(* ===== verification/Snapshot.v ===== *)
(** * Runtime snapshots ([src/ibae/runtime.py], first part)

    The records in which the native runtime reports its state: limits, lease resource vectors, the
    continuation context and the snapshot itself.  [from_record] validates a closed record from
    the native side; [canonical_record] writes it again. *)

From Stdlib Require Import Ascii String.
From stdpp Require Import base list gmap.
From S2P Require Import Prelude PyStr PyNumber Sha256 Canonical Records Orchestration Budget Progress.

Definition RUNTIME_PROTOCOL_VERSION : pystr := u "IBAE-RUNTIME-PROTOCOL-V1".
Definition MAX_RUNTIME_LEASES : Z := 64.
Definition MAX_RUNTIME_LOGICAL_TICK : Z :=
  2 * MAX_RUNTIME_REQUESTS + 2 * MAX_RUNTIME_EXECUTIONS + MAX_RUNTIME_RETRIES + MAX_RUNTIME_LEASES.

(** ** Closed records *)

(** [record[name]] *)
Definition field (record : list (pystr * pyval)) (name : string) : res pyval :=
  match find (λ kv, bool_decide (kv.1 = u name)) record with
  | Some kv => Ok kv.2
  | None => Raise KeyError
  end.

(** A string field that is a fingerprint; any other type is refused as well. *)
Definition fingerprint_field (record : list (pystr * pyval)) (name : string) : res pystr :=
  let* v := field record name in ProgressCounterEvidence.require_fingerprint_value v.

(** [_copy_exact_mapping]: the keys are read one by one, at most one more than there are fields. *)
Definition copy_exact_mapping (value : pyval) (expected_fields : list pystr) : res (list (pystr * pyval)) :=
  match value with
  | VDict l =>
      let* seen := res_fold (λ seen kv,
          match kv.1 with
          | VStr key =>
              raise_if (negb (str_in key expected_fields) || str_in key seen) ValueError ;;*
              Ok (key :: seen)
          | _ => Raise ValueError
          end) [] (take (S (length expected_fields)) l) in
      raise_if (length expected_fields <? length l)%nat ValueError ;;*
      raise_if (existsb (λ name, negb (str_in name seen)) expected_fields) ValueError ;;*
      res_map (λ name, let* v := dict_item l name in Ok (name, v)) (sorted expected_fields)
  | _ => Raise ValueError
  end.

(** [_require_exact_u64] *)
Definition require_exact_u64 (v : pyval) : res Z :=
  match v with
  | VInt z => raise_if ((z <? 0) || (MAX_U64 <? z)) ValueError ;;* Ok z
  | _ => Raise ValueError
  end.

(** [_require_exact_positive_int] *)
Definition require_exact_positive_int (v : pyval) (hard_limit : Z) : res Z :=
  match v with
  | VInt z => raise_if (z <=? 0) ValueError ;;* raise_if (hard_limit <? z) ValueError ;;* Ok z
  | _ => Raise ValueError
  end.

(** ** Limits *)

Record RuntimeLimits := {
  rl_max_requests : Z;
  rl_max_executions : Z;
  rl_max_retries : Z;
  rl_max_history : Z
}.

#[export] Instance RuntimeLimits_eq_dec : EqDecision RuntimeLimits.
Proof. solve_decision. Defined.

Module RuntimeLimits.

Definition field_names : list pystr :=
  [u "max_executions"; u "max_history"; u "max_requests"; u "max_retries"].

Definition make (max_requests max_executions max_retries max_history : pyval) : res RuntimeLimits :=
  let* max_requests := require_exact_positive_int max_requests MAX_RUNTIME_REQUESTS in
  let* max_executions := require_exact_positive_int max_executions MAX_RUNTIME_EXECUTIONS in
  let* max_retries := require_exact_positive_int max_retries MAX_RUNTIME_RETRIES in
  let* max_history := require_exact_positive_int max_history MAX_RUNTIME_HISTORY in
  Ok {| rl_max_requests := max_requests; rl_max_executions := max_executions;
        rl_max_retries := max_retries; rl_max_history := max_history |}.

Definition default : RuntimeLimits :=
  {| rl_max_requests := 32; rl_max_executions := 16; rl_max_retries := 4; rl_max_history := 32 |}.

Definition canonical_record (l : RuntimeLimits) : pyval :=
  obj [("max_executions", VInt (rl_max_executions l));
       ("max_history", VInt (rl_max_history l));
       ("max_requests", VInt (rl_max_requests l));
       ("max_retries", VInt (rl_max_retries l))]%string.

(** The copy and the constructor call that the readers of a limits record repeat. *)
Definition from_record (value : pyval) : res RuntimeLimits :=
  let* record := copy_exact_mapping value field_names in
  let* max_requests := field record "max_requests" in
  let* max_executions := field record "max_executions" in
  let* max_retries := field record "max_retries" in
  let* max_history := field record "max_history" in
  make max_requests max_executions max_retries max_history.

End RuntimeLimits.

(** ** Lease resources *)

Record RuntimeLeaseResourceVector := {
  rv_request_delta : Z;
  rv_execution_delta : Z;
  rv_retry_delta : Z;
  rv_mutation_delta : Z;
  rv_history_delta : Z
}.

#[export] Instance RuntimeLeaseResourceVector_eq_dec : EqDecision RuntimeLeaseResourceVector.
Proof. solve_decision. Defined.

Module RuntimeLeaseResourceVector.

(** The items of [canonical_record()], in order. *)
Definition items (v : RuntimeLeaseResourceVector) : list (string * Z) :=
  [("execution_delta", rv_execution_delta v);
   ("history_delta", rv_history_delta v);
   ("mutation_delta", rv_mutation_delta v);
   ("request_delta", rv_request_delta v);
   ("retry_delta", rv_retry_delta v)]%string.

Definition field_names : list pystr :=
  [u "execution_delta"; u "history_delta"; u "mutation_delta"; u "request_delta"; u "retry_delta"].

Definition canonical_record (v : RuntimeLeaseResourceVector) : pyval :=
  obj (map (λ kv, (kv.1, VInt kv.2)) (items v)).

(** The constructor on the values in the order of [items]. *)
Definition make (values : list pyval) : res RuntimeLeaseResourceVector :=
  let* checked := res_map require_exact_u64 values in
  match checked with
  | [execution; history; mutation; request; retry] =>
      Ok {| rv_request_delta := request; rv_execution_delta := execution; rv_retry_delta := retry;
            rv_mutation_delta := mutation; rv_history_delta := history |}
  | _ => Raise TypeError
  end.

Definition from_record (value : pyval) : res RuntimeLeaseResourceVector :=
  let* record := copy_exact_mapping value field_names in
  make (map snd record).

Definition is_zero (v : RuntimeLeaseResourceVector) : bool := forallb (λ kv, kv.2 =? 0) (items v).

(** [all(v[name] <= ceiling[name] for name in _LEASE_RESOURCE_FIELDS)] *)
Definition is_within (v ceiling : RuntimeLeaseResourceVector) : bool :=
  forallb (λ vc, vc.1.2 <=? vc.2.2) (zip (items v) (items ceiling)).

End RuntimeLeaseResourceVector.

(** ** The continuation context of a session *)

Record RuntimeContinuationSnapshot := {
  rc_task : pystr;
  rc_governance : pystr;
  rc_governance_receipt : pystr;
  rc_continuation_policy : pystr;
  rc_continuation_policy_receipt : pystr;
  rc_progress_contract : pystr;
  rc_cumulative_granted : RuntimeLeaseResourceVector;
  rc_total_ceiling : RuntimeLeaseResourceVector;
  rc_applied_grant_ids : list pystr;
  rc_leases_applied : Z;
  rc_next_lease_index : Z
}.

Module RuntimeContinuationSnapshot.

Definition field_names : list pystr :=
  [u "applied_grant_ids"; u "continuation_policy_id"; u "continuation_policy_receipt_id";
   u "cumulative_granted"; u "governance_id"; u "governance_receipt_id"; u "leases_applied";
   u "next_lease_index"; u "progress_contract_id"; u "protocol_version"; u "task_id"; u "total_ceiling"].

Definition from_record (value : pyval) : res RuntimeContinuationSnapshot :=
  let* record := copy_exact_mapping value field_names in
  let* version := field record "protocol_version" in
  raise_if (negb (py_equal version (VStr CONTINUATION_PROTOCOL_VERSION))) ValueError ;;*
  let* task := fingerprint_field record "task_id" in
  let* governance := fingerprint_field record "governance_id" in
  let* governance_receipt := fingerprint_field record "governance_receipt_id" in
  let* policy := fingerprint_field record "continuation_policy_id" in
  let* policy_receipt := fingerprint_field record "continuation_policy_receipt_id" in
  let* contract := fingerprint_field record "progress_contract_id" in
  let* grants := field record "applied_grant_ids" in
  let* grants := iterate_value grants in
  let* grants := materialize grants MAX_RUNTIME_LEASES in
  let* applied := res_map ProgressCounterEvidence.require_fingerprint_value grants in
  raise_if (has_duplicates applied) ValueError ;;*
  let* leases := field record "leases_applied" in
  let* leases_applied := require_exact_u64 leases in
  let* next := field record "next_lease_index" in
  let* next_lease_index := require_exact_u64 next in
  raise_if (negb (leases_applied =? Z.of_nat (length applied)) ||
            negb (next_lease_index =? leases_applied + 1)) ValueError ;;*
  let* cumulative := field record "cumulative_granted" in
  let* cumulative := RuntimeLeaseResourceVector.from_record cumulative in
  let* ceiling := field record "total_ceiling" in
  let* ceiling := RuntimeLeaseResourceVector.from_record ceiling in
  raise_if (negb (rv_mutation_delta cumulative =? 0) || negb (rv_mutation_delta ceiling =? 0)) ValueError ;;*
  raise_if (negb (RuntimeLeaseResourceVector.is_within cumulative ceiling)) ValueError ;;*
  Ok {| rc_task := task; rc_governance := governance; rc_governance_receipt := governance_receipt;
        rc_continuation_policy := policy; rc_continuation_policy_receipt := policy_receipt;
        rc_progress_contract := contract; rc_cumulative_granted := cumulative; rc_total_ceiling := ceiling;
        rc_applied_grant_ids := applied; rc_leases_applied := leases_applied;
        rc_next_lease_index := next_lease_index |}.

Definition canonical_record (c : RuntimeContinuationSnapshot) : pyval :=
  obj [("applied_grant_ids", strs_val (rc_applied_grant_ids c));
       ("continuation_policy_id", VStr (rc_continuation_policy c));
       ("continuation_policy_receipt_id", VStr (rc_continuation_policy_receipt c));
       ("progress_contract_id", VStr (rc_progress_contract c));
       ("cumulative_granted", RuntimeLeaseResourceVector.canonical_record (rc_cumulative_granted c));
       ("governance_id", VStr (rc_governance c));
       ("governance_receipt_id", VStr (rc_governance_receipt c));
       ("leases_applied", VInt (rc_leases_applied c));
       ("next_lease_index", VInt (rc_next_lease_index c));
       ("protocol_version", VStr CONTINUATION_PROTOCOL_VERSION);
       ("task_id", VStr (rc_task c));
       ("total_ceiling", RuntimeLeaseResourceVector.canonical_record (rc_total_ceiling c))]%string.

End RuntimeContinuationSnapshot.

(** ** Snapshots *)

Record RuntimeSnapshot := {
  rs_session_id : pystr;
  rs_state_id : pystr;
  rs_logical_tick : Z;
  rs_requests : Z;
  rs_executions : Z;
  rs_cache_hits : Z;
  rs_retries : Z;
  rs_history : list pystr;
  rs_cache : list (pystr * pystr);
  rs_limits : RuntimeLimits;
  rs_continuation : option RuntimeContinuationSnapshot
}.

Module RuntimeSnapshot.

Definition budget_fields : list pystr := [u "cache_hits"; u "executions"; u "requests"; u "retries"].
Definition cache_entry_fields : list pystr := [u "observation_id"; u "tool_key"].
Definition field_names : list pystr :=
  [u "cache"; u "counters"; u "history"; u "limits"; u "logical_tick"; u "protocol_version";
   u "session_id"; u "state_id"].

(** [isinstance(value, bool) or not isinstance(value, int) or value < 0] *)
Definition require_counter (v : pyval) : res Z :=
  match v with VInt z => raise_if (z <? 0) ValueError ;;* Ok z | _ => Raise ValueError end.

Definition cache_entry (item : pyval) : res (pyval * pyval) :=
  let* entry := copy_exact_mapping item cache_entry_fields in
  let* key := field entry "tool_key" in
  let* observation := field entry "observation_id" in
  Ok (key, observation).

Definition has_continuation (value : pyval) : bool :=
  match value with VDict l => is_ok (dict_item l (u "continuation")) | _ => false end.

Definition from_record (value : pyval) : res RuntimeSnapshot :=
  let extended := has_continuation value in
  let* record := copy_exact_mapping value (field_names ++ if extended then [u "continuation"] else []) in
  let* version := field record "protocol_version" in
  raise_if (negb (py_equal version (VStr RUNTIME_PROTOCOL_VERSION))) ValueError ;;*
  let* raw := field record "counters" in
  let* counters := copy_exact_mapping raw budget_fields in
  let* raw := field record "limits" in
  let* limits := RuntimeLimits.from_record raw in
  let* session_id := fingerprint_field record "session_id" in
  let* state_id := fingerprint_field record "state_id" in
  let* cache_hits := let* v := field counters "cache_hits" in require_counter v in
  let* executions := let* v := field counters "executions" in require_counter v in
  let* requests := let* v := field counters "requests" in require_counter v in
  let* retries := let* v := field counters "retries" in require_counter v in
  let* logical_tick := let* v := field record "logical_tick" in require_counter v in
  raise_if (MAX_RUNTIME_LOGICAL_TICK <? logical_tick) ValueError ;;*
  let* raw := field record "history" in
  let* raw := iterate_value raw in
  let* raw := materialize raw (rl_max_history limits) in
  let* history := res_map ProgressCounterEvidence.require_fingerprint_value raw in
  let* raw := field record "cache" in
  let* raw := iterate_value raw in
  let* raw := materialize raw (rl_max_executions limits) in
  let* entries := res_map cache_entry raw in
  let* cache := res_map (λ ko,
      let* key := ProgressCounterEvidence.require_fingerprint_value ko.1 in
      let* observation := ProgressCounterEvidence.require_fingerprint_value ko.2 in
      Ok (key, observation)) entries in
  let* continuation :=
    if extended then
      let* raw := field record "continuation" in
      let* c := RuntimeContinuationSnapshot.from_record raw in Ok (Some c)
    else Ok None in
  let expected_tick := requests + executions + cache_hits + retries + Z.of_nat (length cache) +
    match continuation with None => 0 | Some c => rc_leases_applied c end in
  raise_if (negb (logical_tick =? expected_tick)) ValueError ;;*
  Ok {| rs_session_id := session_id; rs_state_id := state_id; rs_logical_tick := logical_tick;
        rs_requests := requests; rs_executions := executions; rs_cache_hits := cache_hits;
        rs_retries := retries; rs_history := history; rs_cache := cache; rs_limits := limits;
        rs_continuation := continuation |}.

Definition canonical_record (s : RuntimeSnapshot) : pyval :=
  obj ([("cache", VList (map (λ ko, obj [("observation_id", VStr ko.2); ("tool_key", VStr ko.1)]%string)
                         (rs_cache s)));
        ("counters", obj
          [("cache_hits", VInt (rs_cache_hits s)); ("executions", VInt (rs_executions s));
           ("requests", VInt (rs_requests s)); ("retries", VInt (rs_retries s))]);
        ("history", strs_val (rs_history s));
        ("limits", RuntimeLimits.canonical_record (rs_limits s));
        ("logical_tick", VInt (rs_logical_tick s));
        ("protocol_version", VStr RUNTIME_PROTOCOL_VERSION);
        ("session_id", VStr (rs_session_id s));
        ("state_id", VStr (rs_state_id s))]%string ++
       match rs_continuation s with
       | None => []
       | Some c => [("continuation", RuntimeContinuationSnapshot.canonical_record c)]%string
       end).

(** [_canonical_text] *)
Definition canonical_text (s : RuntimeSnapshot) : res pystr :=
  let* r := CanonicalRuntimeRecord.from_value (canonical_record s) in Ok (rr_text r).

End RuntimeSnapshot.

☆ ☆ ☆ ☆

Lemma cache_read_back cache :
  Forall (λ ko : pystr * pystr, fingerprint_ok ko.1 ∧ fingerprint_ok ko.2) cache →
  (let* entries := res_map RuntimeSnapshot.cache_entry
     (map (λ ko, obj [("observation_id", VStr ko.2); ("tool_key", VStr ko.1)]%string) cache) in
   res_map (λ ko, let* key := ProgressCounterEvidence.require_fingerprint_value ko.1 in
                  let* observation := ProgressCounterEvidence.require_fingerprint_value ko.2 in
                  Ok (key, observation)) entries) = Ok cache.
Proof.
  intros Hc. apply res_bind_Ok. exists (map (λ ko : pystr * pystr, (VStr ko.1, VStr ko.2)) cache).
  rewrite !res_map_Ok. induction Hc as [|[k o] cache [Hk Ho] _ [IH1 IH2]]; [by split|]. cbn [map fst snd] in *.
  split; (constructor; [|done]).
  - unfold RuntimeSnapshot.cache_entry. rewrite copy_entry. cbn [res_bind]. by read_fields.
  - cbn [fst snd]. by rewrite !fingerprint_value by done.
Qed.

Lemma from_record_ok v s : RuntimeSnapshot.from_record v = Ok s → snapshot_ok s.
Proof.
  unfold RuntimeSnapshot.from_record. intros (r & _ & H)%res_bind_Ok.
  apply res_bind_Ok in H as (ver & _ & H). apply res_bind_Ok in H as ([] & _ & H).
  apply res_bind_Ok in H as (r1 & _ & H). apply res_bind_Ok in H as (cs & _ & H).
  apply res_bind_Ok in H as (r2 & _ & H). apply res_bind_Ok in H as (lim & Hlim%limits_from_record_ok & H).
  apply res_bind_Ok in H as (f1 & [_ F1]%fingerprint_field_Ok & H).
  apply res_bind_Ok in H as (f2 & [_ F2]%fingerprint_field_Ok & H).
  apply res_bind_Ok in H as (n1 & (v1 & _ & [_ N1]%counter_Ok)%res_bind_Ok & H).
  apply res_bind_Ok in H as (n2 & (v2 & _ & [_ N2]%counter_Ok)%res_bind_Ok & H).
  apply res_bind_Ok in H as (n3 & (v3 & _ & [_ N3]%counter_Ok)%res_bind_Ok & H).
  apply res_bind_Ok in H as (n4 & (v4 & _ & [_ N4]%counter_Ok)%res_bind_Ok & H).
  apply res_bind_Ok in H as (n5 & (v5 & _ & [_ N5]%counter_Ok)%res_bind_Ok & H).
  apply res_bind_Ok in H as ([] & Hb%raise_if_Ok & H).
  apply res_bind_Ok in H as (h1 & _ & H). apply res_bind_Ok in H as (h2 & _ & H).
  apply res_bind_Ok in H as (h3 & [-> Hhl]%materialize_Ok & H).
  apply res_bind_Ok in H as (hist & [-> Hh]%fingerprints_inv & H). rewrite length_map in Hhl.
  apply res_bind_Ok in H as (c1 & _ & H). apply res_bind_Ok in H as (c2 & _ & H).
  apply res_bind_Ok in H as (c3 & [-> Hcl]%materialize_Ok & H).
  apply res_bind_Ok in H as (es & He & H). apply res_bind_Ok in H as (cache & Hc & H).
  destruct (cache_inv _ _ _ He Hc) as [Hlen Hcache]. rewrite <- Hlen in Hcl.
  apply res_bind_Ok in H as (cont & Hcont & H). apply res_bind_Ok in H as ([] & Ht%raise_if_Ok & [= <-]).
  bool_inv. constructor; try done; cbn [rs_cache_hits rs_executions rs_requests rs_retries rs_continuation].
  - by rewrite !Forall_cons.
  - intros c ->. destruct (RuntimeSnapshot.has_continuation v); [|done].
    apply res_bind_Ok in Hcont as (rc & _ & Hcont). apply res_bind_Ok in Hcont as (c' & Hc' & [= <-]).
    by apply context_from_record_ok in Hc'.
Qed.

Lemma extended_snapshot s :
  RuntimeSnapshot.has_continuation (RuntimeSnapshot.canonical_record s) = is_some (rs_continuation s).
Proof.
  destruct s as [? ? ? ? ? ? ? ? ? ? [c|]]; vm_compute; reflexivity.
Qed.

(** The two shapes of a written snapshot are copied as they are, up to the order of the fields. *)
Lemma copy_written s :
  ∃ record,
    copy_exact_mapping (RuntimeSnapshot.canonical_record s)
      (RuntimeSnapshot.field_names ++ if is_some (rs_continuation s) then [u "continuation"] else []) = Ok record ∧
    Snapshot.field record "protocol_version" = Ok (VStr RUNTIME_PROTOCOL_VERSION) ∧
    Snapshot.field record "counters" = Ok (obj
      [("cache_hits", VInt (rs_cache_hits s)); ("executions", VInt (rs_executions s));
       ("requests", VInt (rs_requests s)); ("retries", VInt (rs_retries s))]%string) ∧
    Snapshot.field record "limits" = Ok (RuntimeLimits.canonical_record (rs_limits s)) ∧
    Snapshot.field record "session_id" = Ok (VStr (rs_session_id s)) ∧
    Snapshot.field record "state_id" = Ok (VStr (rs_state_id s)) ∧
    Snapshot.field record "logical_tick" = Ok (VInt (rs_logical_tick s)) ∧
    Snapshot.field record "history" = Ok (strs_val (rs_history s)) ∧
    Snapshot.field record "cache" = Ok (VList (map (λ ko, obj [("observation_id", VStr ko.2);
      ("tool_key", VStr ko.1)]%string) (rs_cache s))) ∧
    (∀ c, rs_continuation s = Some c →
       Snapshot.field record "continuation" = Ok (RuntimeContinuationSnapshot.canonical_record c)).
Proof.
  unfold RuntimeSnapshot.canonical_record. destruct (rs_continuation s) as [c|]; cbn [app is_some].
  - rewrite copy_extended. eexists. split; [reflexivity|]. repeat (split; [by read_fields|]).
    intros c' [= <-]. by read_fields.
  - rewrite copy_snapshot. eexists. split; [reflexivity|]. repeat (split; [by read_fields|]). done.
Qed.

☆ ☆ ☆ ☆

The lines above starting at the one that contains "rc_continuation_policy : pystr;" and ending at the one that contains "pyval) : res RuntimeContinuationSnapshot" must be transcribed exactly, and no other lines may appear.

  rc_continuation_policy : pystr;
  rc_continuation_policy_receipt : pystr;
  rc_progress_contract : pystr;
  rc_cumulative_granted : RuntimeLeaseResourceVector;
  rc_total_ceiling : RuntimeLeaseResourceVector;
  rc_applied_grant_ids : list pystr;
  rc_leases_applied : Z;
  rc_next_lease_index : Z
}.

Module RuntimeContinuationSnapshot.

Definition field_names : list pystr :=
  [u "applied_grant_ids"; u "continuation_policy_id"; u "continuation_policy_receipt_id";
   u "cumulative_granted"; u "governance_id"; u "governance_receipt_id"; u "leases_applied";
   u "next_lease_index"; u "progress_contract_id"; u "protocol_version"; u "task_id"; u "total_ceiling"].

Definition from_record (value : pyval) : res RuntimeContinuationSnapshot :=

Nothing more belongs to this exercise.